The Supportive Release Center was the recipient of a 2015 Innovation Challenge Grant of $1 million from UChicago Health Lab and the Pritzker Foundation. The grant supports the center as well as a two-year study led by Profs. David Meltzer and Harold Pollack, faculty directors of the Health Lab. The study will measure and compare the health and criminal justice outcomes of participants and non-participants using a randomized, controlled trial method to assess instances of re-arrest, homelessness and hospitalizations.
“The opening of the Supportive Release Center marks another important step in the University of Chicago’s commitment to urban scholarship,” said University Provost Daniel Diermeier. “As a partner in the effort, the Health Lab will not only evaluate the effectiveness of the center’s approach, but will also help inform future efforts that will continue to build urban knowledge and improve lives for individuals and communities.”
In addition to providing a safe place to rest for the evening, wash clothes and make phone calls, the center connects individuals to a case manager and an advanced practice nurse who can provide general health assessments, order needed prescriptions, and make appointments with and referrals to service providers for mental health counseling, housing placement assistance or other supports.
“People are often released with little notice and limited resources, which can lead to a return to an environment that is not conducive to making positive life changes,” Meltzer said. “The center is a place for individuals to pause and connect to social services and other resources that can help prevent re-incarceration and protect against the addiction or mental health problems that make them vulnerable after jail discharge.”
Pollack added that the project with the center is especially promising because of its interface with poverty, public health and criminal justice. “It is conducive to a rigorous, scientific study on an intervention that, if found to be successful, is economical and scalable enough to have a broad impact.”
Should the results of the trial show evidence that the center is effective, Meltzer and Pollack hope it will serve as a national model for a low-cost, scalable program that improves the outcomes of vulnerable populations, decreases prison rates and homelessness, and stems crime and violence within communities.
“We believe this type of partnership—between a university, the government and nonprofit service providers—can really be essential, especially in cities like Chicago where people are concerned about community violence, but are also concerned about the mass incarceration problem,” said Pollack. “There is a real hunger across the political spectrum to see these issues dealt with effectively.
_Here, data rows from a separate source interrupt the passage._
(* ===== verification/RosService.v ===== *)
(** * The ROS attachment thread: the loop

    Every command and every turn of the loop keeps the invariant of the worker,
    however its calls nest: waiting, the two kinds of call, an entity on loan to a
    call, destruction, and the loop itself. *)

From Stdlib Require Import Sorting.Permutation.
From stdpp Require Import gmap.
From S2P Require Import Prelude Utf8 Policy Backend Typesupport Rcl RosWorker RosProofs RosSafety.
#[local] Open Scope Z_scope.

Section Service.
#[local] Set Default Proof Using "Type*".
Context `{RclLaws} `{Linker}.
Abbreviation Work := (SM Worker BackendError).
Abbreviation serves n m Q := (forall b, runs n b b backend_text m Q).
Abbreviation serves_ n m Q := (forall b, runs n b b message_text m Q).
Variables (env : RosEnv) (domain_id pid : Z) (guard : option Z).

(** ** Waiting *)

Lemma arrive_does {E} n b (R : E -> Prop) : runs n b b R arrive any.
Proof.
  apply (runs_ext n b b R _ (modify (fun w =>
    match wk_arrivals w with
    | [] => w
    | (commands, hung_up) :: rest => set_inbox (wk_queue w ++ commands) (wk_hung_up w || hung_up) rest w
    end))); [done |].
  apply runs_modify. intros w. destruct (wk_arrivals w) as [| [cs h] rest] eqn:Ea; [done |].
  split_and!; try done; [unfold all_commands; cbn; by rewrite Ea, <- app_assoc | unfold inbox; rewrite Ea; by apply rtc_once].
Qed.
Lemma arrive_runs n : serves_ n arrive any.
Proof. intros b. apply arrive_does. Qed.

(** A wait that ends without an error took time. *)
Definition takes_time (m : SM Node bytes unit) : Prop := tame false m any /\ forall n u n', m n = (Ok u, n') -> now n < now n'.
(* ===== verification/Connection.v ===== *)
(** * The gateway's connection engine

    [rclwebd/src/connection.rs]: one connection's state, the handlers of inbound
    bootstrap records and frames, the framing of samples, requests and goals
    that arrive from the ROS side, and the sample queue.  One task drives it,
    so a handler is a state transformer of the [World] it owns: the
    connection, the messages to send, the write queue, the process counters
    and the backend. *)

From stdpp Require Import gmap.
From S2P Require Import Prelude Utf8 ProtocolError Cbor Extension ControlSchema Control Frame Bootstrap Session.
From S2P Require Import Budgets Policy Backend Builders Auth.
Import ControlSchema.Schema(CONTROL_KIND_AUTHENTICATE, CONTROL_KIND_OPEN_CHANNEL, CONTROL_KIND_CLOSE_CHANNEL,
  CONTROL_KIND_HEARTBEAT, CONTROL_KIND_ERROR).
#[local] Open Scope Z_scope.

(** ** State *)

Record ChannelRuntime := mk_runtime {
  cr_kind : OperationKind;
  cr_entity : EntityId;
  cr_reliable : bool;
  cr_transient_local : bool;
  cr_priority : Z;
  cr_seq_out : Z;
  cr_seq_in : Z;
  cr_op_seq_out : gmap bytes Z;
  cr_op_seq_in : gmap bytes Z
}.

Definition with_seq_out (n : Z) (r : ChannelRuntime) : ChannelRuntime :=
  let 'mk_runtime k e rel tl p _ i oo oi := r in mk_runtime k e rel tl p n i oo oi.
Definition with_seq_in (n : Z) (r : ChannelRuntime) : ChannelRuntime :=
  let 'mk_runtime k e rel tl p o _ oo oi := r in mk_runtime k e rel tl p o n oo oi.
Definition with_op_seq_out (m : gmap bytes Z) (r : ChannelRuntime) : ChannelRuntime :=
  let 'mk_runtime k e rel tl p o i _ oi := r in mk_runtime k e rel tl p o i m oi.
Definition with_op_seq_in (m : gmap bytes Z) (r : ChannelRuntime) : ChannelRuntime :=
  let 'mk_runtime k e rel tl p o i oo _ := r in mk_runtime k e rel tl p o i oo m.

Record ConnState := mk_conn {
  cn_session : SessionState;
  cn_server_hello : option ServerHello;
  cn_control_seq_out : Z;
  cn_control_seq_in : Z;
  cn_heartbeat_counter : Z;
  cn_channels : gmap Z ChannelRuntime;
  cn_graph_generation : option Z;
  cn_subject : bytes
}.

Definition set_session (s : SessionState) (c : ConnState) : ConnState :=
  let 'mk_conn _ b d e f g h i := c in mk_conn s b d e f g h i.
Definition set_server_hello (v : option ServerHello) (c : ConnState) : ConnState :=
  let 'mk_conn a _ d e f g h i := c in mk_conn a v d e f g h i.
Definition set_control_seq_out (v : Z) (c : ConnState) : ConnState :=
  let 'mk_conn a b _ e f g h i := c in mk_conn a b v e f g h i.
Definition set_control_seq_in (v : Z) (c : ConnState) : ConnState :=
  let 'mk_conn a b d _ f g h i := c in mk_conn a b d v f g h i.
Definition set_heartbeat_counter (v : Z) (c : ConnState) : ConnState :=
  let 'mk_conn a b d e _ g h i := c in mk_conn a b d e v g h i.
Definition set_channels (v : gmap Z ChannelRuntime) (c : ConnState) : ConnState :=
  let 'mk_conn a b d e f _ h i := c in mk_conn a b d e f v h i.
Definition set_graph_generation (v : option Z) (c : ConnState) : ConnState :=
  let 'mk_conn a b d e f g _ i := c in mk_conn a b d e f g v i.
Definition set_subject (v : bytes) (c : ConnState) : ConnState :=
  let 'mk_conn a b d e f g h _ := c in mk_conn a b d e f g h v.

Record Outcome := mk_out { out_outbound : list bytes; out_close : bool }.
Definition no_outcome : Outcome := mk_out [] false.

(** The counters of [PROCESS_TELEMETRY] the connection moves ([fetch_add] wraps). *)
Record Telemetry := mk_telemetry {
  tm_samples_framed : Z; tm_delivered : Z; tm_sequence_gap : Z; tm_stale_sequence : Z; tm_reliable_queue_drop : Z
}.
Definition no_telemetry : Telemetry := mk_telemetry 0 0 0 0 0.
Definition fetch_add (n k : Z) : Z := as_unsigned 64 (n + k).
Definition record_sample_framed (t : Telemetry) : Telemetry :=
  let 'mk_telemetry a b c d e := t in mk_telemetry (fetch_add a 1) b c d e.
Definition add_delivered (n : Z) (t : Telemetry) : Telemetry :=
  let 'mk_telemetry a b c d e := t in mk_telemetry a (fetch_add b n) c d e.
Definition add_sequence_gap (n : Z) (t : Telemetry) : Telemetry :=
  let 'mk_telemetry a b c d e := t in mk_telemetry a b (fetch_add c n) d e.
Definition add_stale_sequence (n : Z) (t : Telemetry) : Telemetry :=
  let 'mk_telemetry a b c d e := t in mk_telemetry a b c (fetch_add d n) e.
Definition add_reliable_queue_drop (n : Z) (t : Telemetry) : Telemetry :=
  let 'mk_telemetry a b c d e := t in mk_telemetry a b c d (fetch_add e n).

Record World (B : Type) := mk_world {
  w_conn : ConnState;
  w_out : Outcome;
  w_queue : SampleWriteQueue;
  w_telemetry : Telemetry;
  w_session_counter : Z;
  w_backend : B
}.
Arguments mk_world {B}.
Arguments w_conn {B}. Arguments w_out {B}. Arguments w_queue {B}. Arguments w_telemetry {B}.
Arguments w_session_counter {B}. Arguments w_backend {B}.

(** ** Error codes *)

Definition BOOTSTRAP_CODES : list Z := [1; 2; 4; 16; 24; 25].

Definition bootstrap_error_code (err : ProtocolError) : Z :=
  let code := pe_code err in if existsb (Z.eqb code) BOOTSTRAP_CODES then code else 1.

Definition wire_error_code (err : ProtocolError) : Z :=
  let code := pe_code err in if (1 <=? code) && (code <=? 28) && negb (code =? 20) then code else 25.

Fixpoint operation_id_of (exts : list R2wpExtension) : option bytes :=
  match exts with
  | [] => None
  | ext :: exts' =>
      if (ext_type_id ext =? OPERATION_ID_EXTENSION_TYPE) && (blen (ext_value ext) =? 16) then Some (ext_value ext)
      else operation_id_of exts'
  end.
Definition conn_operation_id (frame : DecodedFrame) : option bytes := operation_id_of (df_extensions frame).

Definition conn_field_uint (msg : ControlMessage) (key : Z) : option Z :=
  match cm_fields msg !! key with Some (Unsigned v) => Some v | _ => None end.
Definition conn_field_bytes (msg : ControlMessage) (key : Z) : option bytes :=
  match cm_fields msg !! key with Some (Bytes b) => Some b | _ => None end.
Definition conn_field_text (msg : ControlMessage) (key : Z) : option bytes :=
  match cm_fields msg !! key with Some (Text t) => Some t | _ => None end.

Definition or_else {A} (o : option A) (d : A) : A := match o with Some a => a | None => d end.

(** ** Session ids *)

(** The SplitMix64 finalizer over time, counter and process id. *)
Definition splitmix (nanos count pid : Z) : Z :=
  let wrap := as_unsigned 64 in
  let z := wrap (wrap (nanos + wrap (count * 0x9e3779b97f4a7c15)) + pid) in
  let z := wrap (Z.lxor z (Z.shiftr z 30) * 0xbf58476d1ce4e5b9) in
  let z := wrap (Z.lxor z (Z.shiftr z 27) * 0x94d049bb133111eb) in
  Z.lxor z (Z.shiftr z 31).

(** [new_session_id], with the clock as a function of the draw. *)
Definition new_session_id (clock : Z -> Z) (pid counter : Z) : bytes :=
  flat_map (fun i => let n := as_unsigned 64 (counter + i) in to_be 8 (splitmix (clock n) n pid)) [0; 1; 2; 3].

(** ** The handlers *)

(** How integer overflow and debug assertions behave. *)
Inductive Build := DebugBuild | ReleaseBuild.

Section Connection.
Context `{Target} {B : Type} `{!RosBackend B} `{JwtLibrary}.
Variables (build : Build) (config : GatewayConfig) (auth_config : AuthConfig) (active : ActiveTransport).
Variables (clock : Z -> Z) (pid : Z).

(** [Err tt] is an early [return] of the enclosing function. *)
Abbreviation Conn := (SM (World B) unit).

Definition return_ {A} : Conn A := throw tt.
Definition panic {A} : Conn A := lift Panic.
Definition call_fn (m : Conn unit) : Conn unit :=
  fun w => match m w with (Err _, w') => (Ok tt, w') | r => r end.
This is one of the interventions that we hope will speak to that and give people evidence-based optimism.”
The center project partners, Treatment Alternatives for Safe Communities, Heartland Health Outreach and the Cook County Sheriff’s Office, originally submitted three separate applications. All three applications were promising, and it was clear that the applicants had shared goals that could be better tackled together. The Urban Labs staff encouraged a “more-heads-are-better-than-one” approach, recommending a joint application that resulted in the Supportive Release Center.
“We’ve long sought to fill the vacuum of care left by the city closing many of its mental health institutions, which has directly affected the high population of those suffering from mental illness in our custody—who often get released after low-level crimes,” Cook County Sheriff Thomas J. Dart said. “In addition to providing the essentials of a safe place to stay, the Supportive Release Center will serve as an extension of our Enhanced Discharged Planning program, in which counselors craft long-term treatment plans aimed at keeping the detainees on proper medication and in treatment upon discharge. We’re hopeful this continued support will help to slow the revolving door of incarceration for this high-risk population.”
The Health Lab is part of UChicago Urban Labs, five labs working to address challenges across key dimensions of urban life: crime, education, health, poverty, and energy & environment. The Urban Labs are a cornerstone of the new Mansueto Institute for Urban Innovation, which will provide a hub for the University's urban research and engagement work when it launches in 2018.